PROMPT:
Instruction for the data below: set down exactly the lines from the line with "Proof using Hs win_bytes." to the line with "destruct (coded_next_ok q", inclusive, and no others.

SUPPLIED MATERIAL:
(** The prices are refreshed, or not. *)
Lemma refresh_ok p f o pos :
  able p pos -> mode_ok p f o pos ->
  yields (if negb fastMode then '(p, t) ← refresh_prices p (tables o); Some (p, set_tables t o) else Some (p, o))
    (fun '(p', o') => counted p p' /\ mode_ok p' f o' pos).
Proof using Hs.
  intros Hab Hmode. pose proof Hab as [Hwf Hok Hreps]. pose proof (fs_nfb _ _ _ _ Hs) as Hnfb. unfold LZMA_MATCH_LEN_MAX in Hnfb.
  unfold mode_ok in *. destruct fastMode; cbn [negb]; [cbn; split; [apply counted_refl|done]|].
  destruct Hmode as (Ht & Hslots & Hpend). destruct (ew_props _ Hwf) as (_ & _ & Hpb).
  eapply yields_then; [apply (refresh_prices_ok (lclp p) nfb); [intros q Hq; by apply (able_probs p pos)|done|lia|apply (ew_slots _ Hwf)|done]|].
  intros [p' t'] ((a & b & ->) & Et & Ht'). cbn [yields]. split; [by exists a, b|]. cbn [tables set_tables pb set_counts]. rewrite Et. split; [done|]. split; [done|].
  destruct Hpend as (s & Hw & H). exists s. split; [by apply (walk_reps s p)|done].
Qed.

Lemma meta_eq_trans p1 p2 p3 : meta_eq p1 p2 -> meta_eq p2 p3 -> meta_eq p1 p3.
Proof using Type.
  intros (A1 & A2 & A3 & A4 & A5 & A6 & A7) (B1 & B2 & B3 & B4 & B5 & B6 & B7). unfold meta_eq. split_and!; congruence.
Qed.

(** A parse from [pos] on, by its first choice. *)
Lemma parse_cons q q1 pos c cs :
  choice_valid q win d pos (ch_len c) (ch_dist c) = true -> state q1 = state (enc_after q (ch_len c) (ch_dist c)) ->
  reps q1 = reps (enc_after q (ch_len c) (ch_dist c)) -> ch_last c = true \/ cs <> [] -> parse_valid q1 win d (pos + ch_len c) cs = true ->
  parse_valid q win d pos (c :: cs) = true.
Proof using Type.
  intros Hv Est Er Hlast Hcs. cbn [parse_valid]. unfold reps in Er. injection Er as E0 E1 E2 E3. rewrite Hv, <-(valid_ext win d cs q1), Hcs by done.
  rewrite andb_true_r. cbn [andb]. destruct Hlast as [->|Hne]; [done|]. rewrite bool_decide_false by done. by rewrite orb_true_r.
Qed.

Lemma parse_nonempty q pos cs : parse_valid q win d pos cs = true -> pos < L -> cs <> [].
Proof using Type. intros Hv Hpos ->. cbn in Hv. apply Z.eqb_eq in Hv. lia. Qed.

Lemma same_end_cons q q1 pos c cs e e' :
  choice_valid q win d pos (ch_len c) (ch_dist c) = true -> state q1 = state (enc_after q (ch_len c) (ch_dist c)) ->
  reps q1 = reps (enc_after q (ch_len c) (ch_dist c)) -> meta_eq q q1 -> 1 <= ch_len c -> pos + ch_len c < L ->
  same_end q1 (pos + ch_len c) cs e e' -> same_end q pos (c :: cs) e e'.
Proof using Type.
  intros Hv Est Er Hm Hlen HL. destruct e as [q2 n|q2 n [|]], e' as [p2 f2 o2 n'|p2 f2 o2 n']; cbn [same_end]; try done.
  - intros (-> & -> & H1 & H2 & H3 & H4). split_and!; try done; [by apply (meta_eq_trans q q1)|].
    apply (parse_cons q q1); try done. right. by apply (parse_nonempty q1 (pos + ch_len c)).
  - intros (pos' & -> & -> & Hp & H1 & H2 & H3 & H4 & H5 & H6 & H7). exists pos'. split_and!; try done; try lia; [by apply (meta_eq_trans q q1)|].
    intros rest Hrest. apply (parse_cons q q1); try done; [right; by destruct cs|by apply H7].
Qed.

Lemma turns_sim start : forall fuel q p f o pos,
  counted q p -> able p pos -> mode_ok p f o pos -> 1 <= pos < L -> L - pos <= Z.of_nat fuel ->
  exists cs e e', (forall rest, code_loop q win pos start (cs ++ rest) = Some (more e rest)) /\
    loop fuel (turn fastMode nfb win start) (p, f, o, u32 pos) = Some e' /\ same_end q pos cs e e'.
Proof using Hs win_bytes.
  induction fuel as [|fuel IH]; intros q p f o pos Hcount Hab Hmode Hpos Hfuel; [lia|].
  destruct (coded_next_ok q p f o pos Hcount Hab Hmode Hpos)
    as (len & back & g & o' & q1 & p1 & E & Hv & Hptr & Fq & Fp & Hc1 & Hm1 & Est & Er & Hab1 & Hmode1 & Hlen & HL).
  set (g' := take_offset len g) in *. set (c := {| ch_len := len; ch_dist := back; ch_last := additionalOffset g' =? 0 |}).
  cbn [loop turn]. rewrite E. opt. rewrite Hptr, Fp. opt. cbv zeta. fold g'. rewrite (step_pos pos len) by lia.
  assert (forall p2 o2, counted q1 p2 -> able p2 (pos + len) -> mode_ok p2 g' o2 (pos + len) -> pos + len < L ->
    (if additionalOffset g' =? 0 then (pos + len =? L) = false /\ (1 <<< 17 <=? u32 (u32 (pos + len) - start)) = false else True) ->
    exists cs e e', (forall rest, code_loop q win pos start (cs ++ rest) = Some (more e rest)) /\
      loop fuel (turn fastMode nfb win start) (p2, g', o2, u32 (pos + len)) = Some e' /\ same_end q pos cs e e') as Hgo.
  { intros p2 o2 Hc2 Hab2 Hmode2 HL2 Hon. destruct (IH q1 p2 g' o2 (pos + len) Hc2 Hab2 Hmode2 ltac:(lia) ltac:(lia)) as (cs & e & e' & He & He' & Hend).
    exists (c :: cs), e, e'. split; [|split; [done|by apply (same_end_cons q q1)]]. intros rest. cbn [app code_loop ch_len ch_dist ch_last c]. rewrite Fq. opt.
    destruct (additionalOffset g' =? 0); [|apply He]. destruct Hon as [-> ->]. apply He. }
  destruct (Z.eqb_spec (additionalOffset g') 0) as [E0|E0].
  - pose proof (refresh_ok p1 g' o' (pos + len) Hab1 Hmode1) as Href. destruct (if negb fastMode then _ else _) as [[p2 o2]|]; [|done]. opt.
    destruct Href as [Hc2 Hmode2]. pose proof (able_counted p1 p2 (pos + len) Hc2 Hab1) as Hab2. pose proof (counted_trans q1 p1 p2 Hc1 Hc2) as Hc3.
    destruct (mode_look p2 g' o2 (pos + len) Hmode2 ltac:(lia) E0) as [Hmf Hp _]. rewrite E0, Z.add_0_r in Hp. destruct (mf_position _ _ _ _ Hmf) as [_ Hav]. rewrite Hav, Hp.
    destruct (Z.eqb_spec (pos + len) L) as [EL|EL].
    + rewrite (proj2 (Z.eqb_eq (L - (pos + len)) 0)) by lia. exists [c], (AtEnd q1 (u32 (pos + len))). eexists. split; [|split; [done|]].
      * intros rest. cbn [app code_loop ch_len ch_dist ch_last c]. rewrite Fq. opt. by rewrite (proj2 (Z.eqb_eq _ _) EL).
      * cbn [same_end]. rewrite <-EL. split_and!; try done. rewrite EL in *. apply (parse_cons q q1); try done; [by left|].
        cbn [ch_len c parse_valid]. by apply Z.eqb_eq.
    + rewrite (proj2 (Z.eqb_neq (L - (pos + len)) 0)) by lia. destruct (1 <<< 17 <=? u32 (u32 (pos + len) - start)) eqn:Ebig.
      * exists [c], (Full q1 (u32 (pos + len)) []). eexists. split; [|split; [done|]].
        { intros rest. cbn [app code_loop ch_len ch_dist ch_last c]. rewrite Fq. opt. by rewrite (proj2 (Z.eqb_neq _ _) EL), Ebig. }
        cbn [same_end]. exists (pos + len). split_and!; try done; try lia. intros rest Hrest. apply (parse_cons q q1); try done. by left.
      * apply Hgo; try done. lia.
  - assert (pos + len < L) as HL2.
    { destruct (Z.eq_dec (pos + len) L) as [EL|]; [|lia]. rewrite EL in Hmode1. by destruct (E0 (mode_end _ _ _ Hmode1)). }
    by apply Hgo.
Qed.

EXPECTED ANSWER:
Proof using Hs win_bytes.
  induction fuel as [|fuel IH]; intros q p f o pos Hcount Hab Hmode Hpos Hfuel; [lia|].
  destruct (coded_next_ok q p f o pos Hcount Hab Hmode Hpos)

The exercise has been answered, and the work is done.